Auch Grönemeyers „Currywurst“ ist mit dabei

Die Runde der Sänger bestätigt das – freudig. Denn alle haben Spaß. Auch weil der Chor so vielseitig ist, oftmals geistliche Lieder probt, aber, besonders für die drei großen Konzerte im Jahr, auch weltliche Stücke. Bis hin zu Grönemeyers „Currywurst“. Besonders ist zudem, dass jeder Sänger auch das Liedgut der anderen Kirche lernt.

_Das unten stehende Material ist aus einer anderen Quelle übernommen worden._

(** * MindSpend Labs browser utilities: session cache, API facade, navigation

    A shallow embedding of the browser-side modules
      - [StorageManager]  (the local cache store and its cross-tab listener),
      - [AuthManager]     (frontend/utils/auth.js) and its older copy
        [AuthManagerLegacy],
      - [API]             (the result-envelope facade),
      - [Navigation]      (display-name resolution of the nav bar),
    as state-and-exception passing functions over a [World]: the browser's
    [localStorage], the events dispatched on [window], the requests issued to
    the hosted auth+database collaborator, and the rendered nav bar.

    The collaborator is external: it is a function from the history of
    requests and the current request to a reply, and every statement below
    quantifies over it.  What the platform supplies -- the JSON codec and
    the case mapping of strings -- is a parameter as well.  [console.*]
    output has no observable effect and is left out; timers only delay and
    are not modelled. *)

From Stdlib Require Import String Ascii List Bool Arith ZArith QArith Lia.
From stdpp Require Import base gmap strings list.
Import ListNotations.

Set Warnings "-register-all".

Local Open Scope string_scope.
Local Open Scope list_scope.

(** ** JavaScript values and string primitives *)

Module JS.

(** [hay.includes(needle)] *)
Fixpoint includes (hay needle : string) : bool :=
  if String.prefix needle hay then true
  else match hay with
       | EmptyString => false
       | String _ rest => includes rest needle
       end.

(** Folding one ASCII character: the capitals [A]..[Z] become [a]..[z],
    every other character is kept. *)
Definition lower_ascii (c : ascii) : ascii :=
  let n := nat_of_ascii c in
  if (65 <=? n)%nat && (n <=? 90)%nat then ascii_of_nat (n + 32) else c.

Fixpoint fold_ascii (s : string) : string :=
  match s with
  | EmptyString => EmptyString
  | String c rest => String (lower_ascii c) (fold_ascii rest)
  end.

(** The text holds ASCII characters only. *)
Fixpoint is_ascii (s : string) : bool :=
  match s with
  | EmptyString => true
  | String c rest => (nat_of_ascii c <? 128)%nat && is_ascii rest
  end.

(** [s.toLowerCase()] maps by the Unicode case tables, which belong to the
    platform: besides the ASCII capitals it folds every other cased
    character (the Kelvin sign U+212A becomes [k], for one).  It is a
    parameter of what lower-cases a text; all that is fixed here is its
    value on text made of ASCII characters only. *)
Class CaseMapping : Type := {
  toLowerCase : string -> string;
  toLowerCase_ascii : forall s, is_ascii s = true -> toLowerCase s = fold_ascii s
}.

(** [s.split(sep)[0]]: the characters before the first separator, the whole
    string when there is none. *)
Fixpoint split_head (sep : ascii) (s : string) : string :=
  match s with
  | EmptyString => EmptyString
  | String c rest =>
      if Ascii.eqb c sep then EmptyString else String c (split_head sep rest)
  end.

(** Truthiness of a string: only the empty string is falsy. *)
Definition truthy (s : string) : bool :=
  match s with EmptyString => false | _ => true end.

(** Truthiness of a string-or-null/undefined slot. *)
Definition truthy_opt (o : option string) : bool :=
  match o with Some s => truthy s | None => false end.

(** Data that crosses the facade untyped: caller arguments, table rows,
    the analysis blob. *)
Inductive Value : Type :=
| VUndefined
| VNull
| VBool (b : bool)
| VNum (q : Q)
| VStr (s : string)
| VArr (items : list Value)
| VObj (fields : list (string * Value)).

(** Thrown values.  [e.message] is what the catch blocks read.  Whatever is
    thrown is an object -- an [Error] of the platform or an error object of
    the collaborator -- whose [message] may be missing; neither the platform
    nor the client library throws [null] or [undefined]. *)
Inductive Exn : Type :=
| TypeError (what : string)
| SyntaxError (what : string)
| QuotaExceededError
| ErrorObject (message : option string).

Definition exn_message (e : Exn) : option string :=
  match e with
  | TypeError what => Some what
  | SyntaxError what => Some what
  | QuotaExceededError => Some "The quota has been exceeded."
  | ErrorObject m => m
  end.

Fixpoint assoc (k : string) (fields : list (string * Value)) : Value :=
  match fields with
  | [] => VUndefined
  | (k', v) :: rest => if String.eqb k k' then v else assoc k rest
  end.

End JS.
Export JS.

(** ** Computations: state passing with exceptions *)

Inductive Outcome (A : Type) : Type :=
| Return (a : A)
| Throw (e : Exn).
Arguments Return {A} a.
Arguments Throw {A} e.

(** [v.name] for an untyped value: reading a property of [undefined] or
    [null] throws, a missing property reads as [undefined]. *)
Definition get_prop (name : string) (v : Value) : Outcome Value :=
  match v with
  | VUndefined => Throw (TypeError ("Cannot read properties of undefined (reading '" ++ name ++ "')"))
  | VNull => Throw (TypeError ("Cannot read properties of null (reading '" ++ name ++ "')"))
  | VObj fields => Return (assoc name fields)
  | _ => Return VUndefined
  end.

(** [v[0]] *)
Definition get_first (v : Value) : Outcome Value :=
  match v with
  | VUndefined => Throw (TypeError "Cannot read properties of undefined (reading '0')")
  | VNull => Throw (TypeError "Cannot read properties of null (reading '0')")
  | VArr (x :: _) => Return x
  | VStr (String c _) => Return (VStr (String c EmptyString))
  | VObj fields => Return (assoc "0" fields)
  | _ => Return VUndefined
  end.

Ein Stück gelebte Ökumene, findet Regina Naglav, die man weiter empfehlen kann. „Ohne diese kirchenmusikalische Arbeit hätte ich die andere Konfession nie so kennen gelernt.“

Auch Pastor Hagen Schillig singt mit

Im ökumenischen Chor singt auch Hagen Schillig mit, Pastor der Lukas-Kirchengemeinde. „Das ist insofern außergewöhnlich, weil es dieses Chormodell sonst ja nicht gibt. Das stärkt den ökumenischen Geist sehr.“ Und wie ist das, als evangelischer Pastor im katholischen Gottesdienst zu singen? „Ganz unkompliziert. Die Freude an der Musik nimmt mich mit. Dann stehe ich eben mal in der zweiten Reihe. Bei uns ist das alltäglich geworden.“

WAZ stellt vor:  Chöre im Norden

Unter dem Titel „Chöre im Norden“ stellt die WAZ Buer in lockerer Folge Chöre aus dem Stadtnorden vor.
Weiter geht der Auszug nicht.